A new analysis from the MAPI Foundation, the research affiliate of the Manufacturers Alliance for Productivity and Innovation, finds an alarming downward trend for U.S. export growth to Asia since 2009, leaving an uncertain future for the U.S. to regain its trade prominence.
In U.S. Exports Pivot Away From Asian Markets, Ernie Preeg, senior advisor for international trade and finance, concludes that an extraordinary shift in trade competitiveness could have serious consequences for U.S. manufacturers.
“Many Asian nations have pursued export-oriented growth, centered on the manufacturing sector, including an ever-larger trade surplus,” Preeg said. “In short, a mercantilist growth strategy. The United States, in near total contrast, has almost entirely ignored the resulting rapid growth in the trans-Pacific trade deficit in manufactures, as well as lackluster export growth, with great loss to American manufacturing jobs. U.S. economic strategy has focused far more on domestic objectives, often with adverse impact on export competitiveness for manufactures.”

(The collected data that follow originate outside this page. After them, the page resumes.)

(* ===== verification/MergeValues.v ===== *)
(** * What a merge does to values

    [deepMergeValues] against reading at a path, the merge of one output as a
    function on the envelope's values, and that outputs which write different
    fields can arrive in any order. *)

From Stdlib Require Import Ascii String ZArith Lia Bool.
From stdpp Require Import base tactics list strings gmap sorting fin_maps.
From S2P Require Import Prelude GoStrings GoStrconv GoJson JsonxPath Builder Merge MergeFacts.

Open Scope nat_scope.

(** ** Induction over values *)

Fixpoint gsize (v : GVal) : nat :=
  match v with
  | VArr l => S (sum_list (map gsize l))
  | VMap m => S (map_fold (fun _ n acc => n + acc) 0 (gsize <$> m))
  | _ => 1
  end.

Lemma map_fold_lookup (m : gmap string nat) k n : m !! k = Some n -> n <= map_fold (fun _ n acc => n + acc) 0 m.
Proof.
  intros H. rewrite <- (insert_delete_id m k n H), map_fold_insert_L; [lia| |by rewrite lookup_delete_eq].
  intros; lia.
Qed.

Lemma gsize_map m k v : m !! k = Some v -> gsize v < gsize (VMap m).
Proof.
  intros H. cbn. pose proof (map_fold_lookup (gsize <$> m) k (gsize v)) as Hf.
  rewrite lookup_fmap, H in Hf. specialize (Hf eq_refl). lia.
Qed.

(** ** Apart *)

(** Two outputs that write no common field: where both have a key, both have an
    object there, and the objects are apart. *)
Inductive apart : GVal -> GVal -> Prop :=
  | apart_map m1 m2 :
      (forall k v1 v2, m1 !! k = Some v1 -> m2 !! k = Some v2 -> apart v1 v2) -> apart (VMap m1) (VMap m2).

Lemma deep_map m1 m2 k :
  (match deepMergeValues (VMap m1) (VMap m2) with VMap m => m | _ => ∅ end) !! k =
  match m1 !! k, m2 !! k with
  | Some v1, Some v2 => Some (deepMergeValues v1 v2)
  | Some v1, None => Some v1
  | None, o => o
  end.
Proof. cbn. rewrite lookup_merge. by destruct (m1 !! k), (m2 !! k). Qed.

Lemma deep_comm a b : apart a b -> deepMergeValues a b = deepMergeValues b a.
Proof.
  remember (gsize a) as n eqn:Hn. revert a b Hn. induction n as [n IH] using lt_wf_ind. intros a b -> H.
  destruct H as [m1 m2 H]. cbn. f_equal. apply map_eq. intros k. rewrite !lookup_merge. 
  destruct (m1 !! k) as [v1|] eqn:E1, (m2 !! k) as [v2|] eqn:E2; cbn; try done. f_equal.
  by apply (IH (gsize v1)); [apply (gsize_map m1 k)|..|eapply H].
Qed.

(** Outputs that are apart merge into an envelope in either order. *)
Lemma deep_order a b e : apart a b -> deepMergeValues b (deepMergeValues a e) = deepMergeValues a (deepMergeValues b e).
Proof.
  remember (gsize a) as n eqn:Hn. revert a b e Hn. induction n as [n IH] using lt_wf_ind. intros a b e -> H.
  destruct H as [m1 m2 H].
  assert (Hb : deepMergeValues (VMap m2) (VMap m1) = deepMergeValues (VMap m1) (VMap m2))
    by (symmetry; apply deep_comm; by constructor).
  destruct e as [| | | | |m3]; [exact Hb..|].
  cbn. f_equal. apply map_eq. intros k. rewrite !lookup_merge.
  destruct (m1 !! k) as [v1|] eqn:E1, (m2 !! k) as [v2|] eqn:E2, (m3 !! k) as [v3|] eqn:E3; cbn; try done; f_equal.
  - by apply (IH (gsize v1)); [apply (gsize_map m1 k)|..|eapply H].
  - symmetry. apply deep_comm. by eapply H.
Qed.

(** ** One output into the envelope's values *)

(** The value a key gets, with the envelope's value in [so]. *)
Definition top_value (so : option GVal) (v : GVal) : GVal :=
  match v, so with
  | VMap _, Some (VMap s1) => deepMergeValues v (VMap s1)
  | VArr d1, Some (VArr s1) => VArr (s1 ++ d1)
  | _, _ => v
  end.

(** An object meets something that is not one. *)
Definition conflict (so : option GVal) (v : GVal) : Prop :=
  match v, so with VMap _, Some (VMap _) => False | VMap _, Some _ => True | _, _ => False end.

Definition merge_vals (env out : gmap string GVal) : gmap string GVal :=
  merge (fun o so => match o with Some v => Some (top_value so v) | None => so end) out env.

Lemma lookup_merge_vals env out k :
  merge_vals env out !! k = match out !! k with Some v => Some (top_value (env !! k) v) | None => env !! k end.
Proof. unfold merge_vals. rewrite lookup_merge. by destruct (out !! k), (env !! k). Qed.

Lemma top_value_twice so v1 v2 : apart v1 v2 -> top_value (Some (top_value so v1)) v2 = top_value (Some (top_value so v2)) v1.
Proof.
  intros H. pose proof (deep_comm _ _ H) as Hc. pose proof (fun e => deep_order v1 v2 e H) as Ho.
  destruct H as [m1 m2 H]. destruct so as [[| | | | |m3]|]; cbn [top_value]; try done. exact (Ho (VMap m3)).
Qed.

Lemma merge_vals_comm env a b : apart (VMap a) (VMap b) -> merge_vals (merge_vals env a) b = merge_vals (merge_vals env b) a.
Proof.
  intros H. inversion H as [m1 m2 Hk E1 E2]. subst m1 m2. apply map_eq. intros k. rewrite !lookup_merge_vals.
  destruct (a !! k) as [v1|] eqn:Ea, (b !! k) as [v2|] eqn:Eb; try done. f_equal. apply top_value_twice. by eapply Hk.
Qed.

- From 2009 to 2013, U.S. merchandise exports to 13 principal Asian trading partners other than China grew by only 37 percent, while exports to the rest of the world were up by 52 percent; conversely, Chinese exports to the region grew by 85 percent. More recently, from January to May 2014, U.S. exports grew by 3 percent compared with China’s 9 percent growth
- Chinese exports to these Asian markets of $707 billion in 2013 dwarfed U.S. exports of just $259 billion
- In four years, the U.S. trade deficit with the 13 countries rose by 63 percent to $160.0 billion in 2013, even faster than the 40 percent increase in the deficit with China to $318.4 billion
“The loss of U.S. export competitiveness across the Pacific reflects forceful, post–global recession export-led growth strategies throughout Asia, focused on the manufacturing sector, which accounts for 75 percent of U.S. merchandise exports and 95 percent of Chinese exports,” Preeg said.